En cuanto a los toros que se lidian,  normalmente pertenecen a ganaderías de prestigio y cierta garantía para el espectáculo (lo que equivale a mayor coste), aunque siempre el “factor toro” es el de mayor incertidumbre para una corrida. Esta cuestión, la de los toros, también viene impuesta y/o negociada de antemano, siendo ésta una práctica habitual desde siempre en la mayoría de figuras de peso en el panorama taurino. Sin embargo (he aquí otra diferencia), hay que destacar que en la actualidad el poder del diestro de Galapagar en los despachos supera al de cualquiera de las otras figuras del momento.

Por último, la televisión. Un tema en el que José Tomás siempre ha mantenido una postura reticente desde que irrumpió con fuerza en la fiesta, pero mucho más, llegando ser inflexible, desde que se produjo su reaparición en 2007. Dice el torero, o en este caso los que hablan por él, que sus derechos de imagen deben ser negociados directamente con las televisiones, y no a través de terceros, como son las empresas que gestionan las plazas desde las que se retransmite el espectáculo. Con su ausencia televisiva (en directo) es cierto que su leyenda se acrecienta, que sus actuaciones adquieren más aún la etiqueta de “únicas”, pero no menos cierto es que se resta oportunidad a quienes no la tienen de pagar una entrada en taquilla, previo viaje, con todos sus gastos, al lugar donde el torero actúe. ¿Sería bueno “sacrificar” alguna vez esos derechos de imagen negociados directamente con televisión (aunque cobrados, como no podía ser de otra manera, por encima del resto) para satisfacer a multitud de aficionados en todo el mundo? ¿No sería un gesto por el bien del espectáculo, por el bien de un arte tan atacado y puesto en entredicho?

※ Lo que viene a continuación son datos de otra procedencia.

Ltac go_value := intros [] H; try discriminate H; eauto.
Definition g_address : gotype address.
Proof. refine (mkGo TAddress VAddress (fun v => match v with VAddress a => Some a | _ => None end) (fun _ => eq_refl) _). go_value. Defined.
Definition g_bool : gotype bool.
Proof. refine (mkGo TBool VBool (fun v => match v with VBool b => Some b | _ => None end) (fun _ => eq_refl) _). go_value. Defined.
Definition g_uint (w : Z) : gotype Z.
Proof. refine (mkGo (TUint w) VUint (fun v => match v with VUint z => Some z | _ => None end) (fun _ => eq_refl) _). go_value. Defined.
Abbreviation g_bigint := (g_uint 256).
Definition g_bytes32 : gotype bytes.
Proof. refine (mkGo (TBytesN 32) VBytesN (fun v => match v with VBytesN b => Some b | _ => None end) (fun _ => eq_refl) _). go_value. Defined.
Definition g_bytes : gotype bytes.
Proof. refine (mkGo TBytes VBytes (fun v => match v with VBytes b => Some b | _ => None end) (fun _ => eq_refl) _). go_value. Defined.
Definition g_string : gotype bytes.
Proof. refine (mkGo TString VString (fun v => match v with VString b => Some b | _ => None end) (fun _ => eq_refl) _). go_value. Defined.
(* ===== verification/ResolverIncentivesBinding.v ===== *)
(** The generated binding of contracts/ResolverIncentives.sol
    (src/resolver/internal/chain/bindings/resolver_incentives.go): its ABI, its structs, and the
    methods of its caller, transactor and filterer over the bound contract of Abi.v.
    The session and raw wrappers, which preset the options, and the deployment are
    left out: nothing in the repository uses them. *)
From S2P Require Import Prelude Chain Events Abi.
Import Chain.

Local Open Scope Z_scope.
Local Open Scope string_scope.
Local Open Scope abi_scope.

Module ResolverIncentivesBinding.
Import Abi.

(** ResolverIncentivesMetaData.ABI: the methods and the events. *)
Definition ResolverIncentivesMetaData : abi := mkAbi
  [("MIN_DURATION", mkMethod [] [TUint 64]);
   ("SETTLEMENT_WINDOW", mkMethod [] [TUint 64]);
   ("channels", mkMethod [TBytesN 32] [TAddress; TAddress; TUint 256; TUint 256; TUint 64]);
   ("claim", mkMethod [TBytesN 32; TUint 256; TBytes] []);
   ("closeChannel", mkMethod [TBytesN 32] []);
   ("openChannel", mkMethod [TAddress; TUint 64] [TBytesN 32]);
   ("voucherDigest", mkMethod [TBytesN 32; TUint 256] [TBytesN 32])]
  [("ChannelClosed", [(true, TBytesN 32); (false, TUint 256)]);
   ("ChannelOpened", [(true, TBytesN 32); (true, TAddress); (true, TAddress); (false, TUint 256); (false, TUint 64)]);
   ("Claimed", [(true, TBytesN 32); (false, TUint 256); (false, TUint 256)])].

(** The structs of the events; the raw log is kept next to them. *)
Record ResolverIncentivesChannelClosed := mkChannelClosed {
  ChannelClosed_Id : bytes; ChannelClosed_Refunded : Z }.
Definition g_ChannelClosed : gotype ResolverIncentivesChannelClosed :=
  g_struct {{ g_bytes32; g_bigint }}
    (fun x => << ChannelClosed_Id x; ChannelClosed_Refunded x >>)
    (fun x => let '<< x0; x1 >> := x in mkChannelClosed x0 x1)
    ltac:(by intros []) ltac:(by intros (? & ? & [])).

Record ResolverIncentivesChannelOpened := mkChannelOpened {
  ChannelOpened_Id : bytes; ChannelOpened_Client : address; ChannelOpened_Resolver : address;
  ChannelOpened_Deposit : Z; ChannelOpened_ExpiresAt : Z }.
Definition g_ChannelOpened : gotype ResolverIncentivesChannelOpened :=
  g_struct {{ g_bytes32; g_address; g_address; g_bigint; (g_uint 64) }}
    (fun x => << ChannelOpened_Id x; ChannelOpened_Client x; ChannelOpened_Resolver x; ChannelOpened_Deposit x; ChannelOpened_ExpiresAt x >>)
    (fun x => let '<< x0; x1; x2; x3; x4 >> := x in mkChannelOpened x0 x1 x2 x3 x4)
    ltac:(by intros []) ltac:(by intros (? & ? & ? & ? & ? & [])).

Record ResolverIncentivesClaimed := mkClaimed {
  Claimed_Id : bytes; Claimed_Cumulative : Z; Claimed_Paid : Z }.
Definition g_Claimed : gotype ResolverIncentivesClaimed :=
  g_struct {{ g_bytes32; g_bigint; g_bigint }}
    (fun x => << Claimed_Id x; Claimed_Cumulative x; Claimed_Paid x >>)
    (fun x => let '<< x0; x1; x2 >> := x in mkClaimed x0 x1 x2)
    ltac:(by intros []) ltac:(by intros (? & ? & ? & [])).

(** type ResolverIncentives struct: the three parts over one bound contract *)
Record ResolverIncentives := mkResolverIncentives { Caller : BoundContract; Transactor : BoundContract; Filterer : BoundContract }.

Section ResolverIncentivesBinding.
Context {W E CO TO Tx Log : Type} {B : Bound W E CO TO Tx Log}.

Definition bindResolverIncentives (addr : address) : go E BoundContract :=
  parsed ← of_sum (GetAbi ResolverIncentivesMetaData); mret (mkBound addr parsed).
Definition NewResolverIncentives (addr : address) : go E ResolverIncentives :=
  contract ← bindResolverIncentives addr; mret (mkResolverIncentives contract contract contract).
Definition NewResolverIncentivesCaller (addr : address) : go E BoundContract := contract ← bindResolverIncentives addr; mret contract.
Definition NewResolverIncentivesTransactor (addr : address) : go E BoundContract := contract ← bindResolverIncentives addr; mret contract.
Definition NewResolverIncentivesFilterer (addr : address) : go E BoundContract := contract ← bindResolverIncentives addr; mret contract.

(** ** The caller *)
Definition MINDURATION (c : BoundContract) (opts : CO) : M (Z) :=
  out ← call c opts "MIN_DURATION" [];
  convert (g_uint 64) out 0.
Definition SETTLEMENTWINDOW (c : BoundContract) (opts : CO) : M (Z) :=
  out ← call c opts "SETTLEMENT_WINDOW" [];
  convert (g_uint 64) out 0.
Definition Channels (c : BoundContract) (opts : CO) (arg0 : bytes) : M (address * address * Z * Z * Z) :=
  out ← call c opts "channels" [arg g_bytes32 arg0];
  Client ← convert g_address out 0;
  Resolver ← convert g_address out 1;
  Deposit ← convert g_bigint out 2;
  Claimed ← convert g_bigint out 3;
  ExpiresAt ← convert (g_uint 64) out 4;
  mret (Client, Resolver, Deposit, Claimed, ExpiresAt).
Definition VoucherDigest (c : BoundContract) (opts : CO) (id : bytes) (cumulative : Z) : M (bytes) :=
  out ← call c opts "voucherDigest" [arg g_bytes32 id; arg g_bigint cumulative];
  convert g_bytes32 out 0.

(** ** The transactor *)
Definition Claim (c : BoundContract) (opts : TO) (id : bytes) (cumulative : Z) (clientSig : bytes) : M Tx :=
  transact c opts "claim" [arg g_bytes32 id; arg g_bigint cumulative; arg g_bytes clientSig].
Definition CloseChannel (c : BoundContract) (opts : TO) (id : bytes) : M Tx :=
  transact c opts "closeChannel" [arg g_bytes32 id].
Definition OpenChannel (c : BoundContract) (opts : TO) (resolver : address) (duration : Z) : M Tx :=
  transact c opts "openChannel" [arg g_address resolver; arg (g_uint 64) duration].

(** ** The filterer *)
Definition ChannelClosedIterator : Type := Events.Iterator Log E ResolverIncentivesChannelClosed.
Definition ChannelClosedIterator_Next (c : BoundContract) : bool -> ChannelClosedIterator -> bool * ChannelClosedIterator :=
  Events.Next (UnpackLog c g_ChannelClosed "ChannelClosed").
Definition ChannelClosedIterator_Error (it : ChannelClosedIterator) : option E := Events.it_fail it.
Definition FilterChannelClosed (c : BoundContract) (opts : FilterOpts) (id : list bytes) : M ChannelClosedIterator :=
  filter g_ChannelClosed c opts "ChannelClosed" [rule g_bytes32 id].
Definition WatchChannelClosed (c : BoundContract) (opts : FilterOpts) (id : list bytes) :
    M (Watch.state Log E ResolverIncentivesChannelClosed -> Watch.input Log E -> option (list (ResolverIncentivesChannelClosed * Log) * Watch.state Log E ResolverIncentivesChannelClosed)) :=
  watch g_ChannelClosed c opts "ChannelClosed" [rule g_bytes32 id].
Definition ParseChannelClosed (c : BoundContract) (log : Log) : go E (ResolverIncentivesChannelClosed * Log) := parse c g_ChannelClosed "ChannelClosed" log.
Definition ChannelOpenedIterator : Type := Events.Iterator Log E ResolverIncentivesChannelOpened.
Definition ChannelOpenedIterator_Next (c : BoundContract) : bool -> ChannelOpenedIterator -> bool * ChannelOpenedIterator :=
  Events.Next (UnpackLog c g_ChannelOpened "ChannelOpened").
Definition ChannelOpenedIterator_Error (it : ChannelOpenedIterator) : option E := Events.it_fail it.
Definition FilterChannelOpened (c : BoundContract) (opts : FilterOpts) (id : list bytes) (client : list address) (resolver : list address) : M ChannelOpenedIterator :=
  filter g_ChannelOpened c opts "ChannelOpened" [rule g_bytes32 id; rule g_address client; rule g_address resolver].
Definition WatchChannelOpened (c : BoundContract) (opts : FilterOpts) (id : list bytes) (client : list address) (resolver : list address) :
    M (Watch.state Log E ResolverIncentivesChannelOpened -> Watch.input Log E -> option (list (ResolverIncentivesChannelOpened * Log) * Watch.state Log E ResolverIncentivesChannelOpened)) :=
  watch g_ChannelOpened c opts "ChannelOpened" [rule g_bytes32 id; rule g_address client; rule g_address resolver].
Definition ParseChannelOpened (c : BoundContract) (log : Log) : go E (ResolverIncentivesChannelOpened * Log) := parse c g_ChannelOpened "ChannelOpened" log.
Definition ClaimedIterator : Type := Events.Iterator Log E ResolverIncentivesClaimed.
Definition ClaimedIterator_Next (c : BoundContract) : bool -> ClaimedIterator -> bool * ClaimedIterator :=
  Events.Next (UnpackLog c g_Claimed "Claimed").
Definition ClaimedIterator_Error (it : ClaimedIterator) : option E := Events.it_fail it.
Definition FilterClaimed (c : BoundContract) (opts : FilterOpts) (id : list bytes) : M ClaimedIterator :=
  filter g_Claimed c opts "Claimed" [rule g_bytes32 id].
Definition WatchClaimed (c : BoundContract) (opts : FilterOpts) (id : list bytes) :
    M (Watch.state Log E ResolverIncentivesClaimed -> Watch.input Log E -> option (list (ResolverIncentivesClaimed * Log) * Watch.state Log E ResolverIncentivesClaimed)) :=
  watch g_Claimed c opts "Claimed" [rule g_bytes32 id].
Definition ParseClaimed (c : BoundContract) (log : Log) : go E (ResolverIncentivesClaimed * Log) := parse c g_Claimed "Claimed" log.

(** Every read, on arguments of its Go types, ends in an error or in results of
    its Go types: the conversions of its results never panic. *)
Definition reads_typed (c : BoundContract) (opts : CO) : Prop :=
  post (wf (g_uint 64)) (MINDURATION c opts)
  /\ post (wf (g_uint 64)) (SETTLEMENTWINDOW c opts)
  /\ (forall arg0, wf g_bytes32 arg0 -> post (fun '(Client, Resolver, Deposit, Claimed, ExpiresAt) => wf g_address Client /\ wf g_address Resolver /\ wf g_bigint Deposit /\ wf g_bigint Claimed /\ wf (g_uint 64) ExpiresAt) (Channels c opts arg0))
  /\ (forall id cumulative, wf g_bytes32 id -> wf g_bigint cumulative -> post (wf g_bytes32) (VoucherDigest c opts id cumulative)).
Context {BL : BoundLaws W E CO TO Tx Log}.
Lemma ResolverIncentives_reads_typed c opts : bc_abi c = ResolverIncentivesMetaData -> reads_typed c opts.
Proof. intros Hc. unfold reads_typed. split_and!; reads_typed Hc. Qed.
End ResolverIncentivesBinding.
End ResolverIncentivesBinding.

Son varias de mis preguntas, o más bien las respuestas que ante ellas mi entendimiento genera, todas las sombras que en mi visión “adornan” la luminosa figura de José Tomás Román Martín. Grandísimo torero, que aún brillaría más en competencia directa con las grandes figuras actuales. Con todas. Genial artista, que sin embargo, y a más, se halla recluido en un hermetismo casi sectario, que si bien para muchos añade mayor atractivo al personaje, creo que resta todo aquello que, además de lo que demuestra en la plaza, podría aportar en favor de la tauromaquia, pues su imagen, su palabra y un poquito más de cercanía, darían mayor realce y gancho a un arte necesitado de protagonistas que lo den a conocer (de verdad) más allá de las fronteras de los cosos taurinos.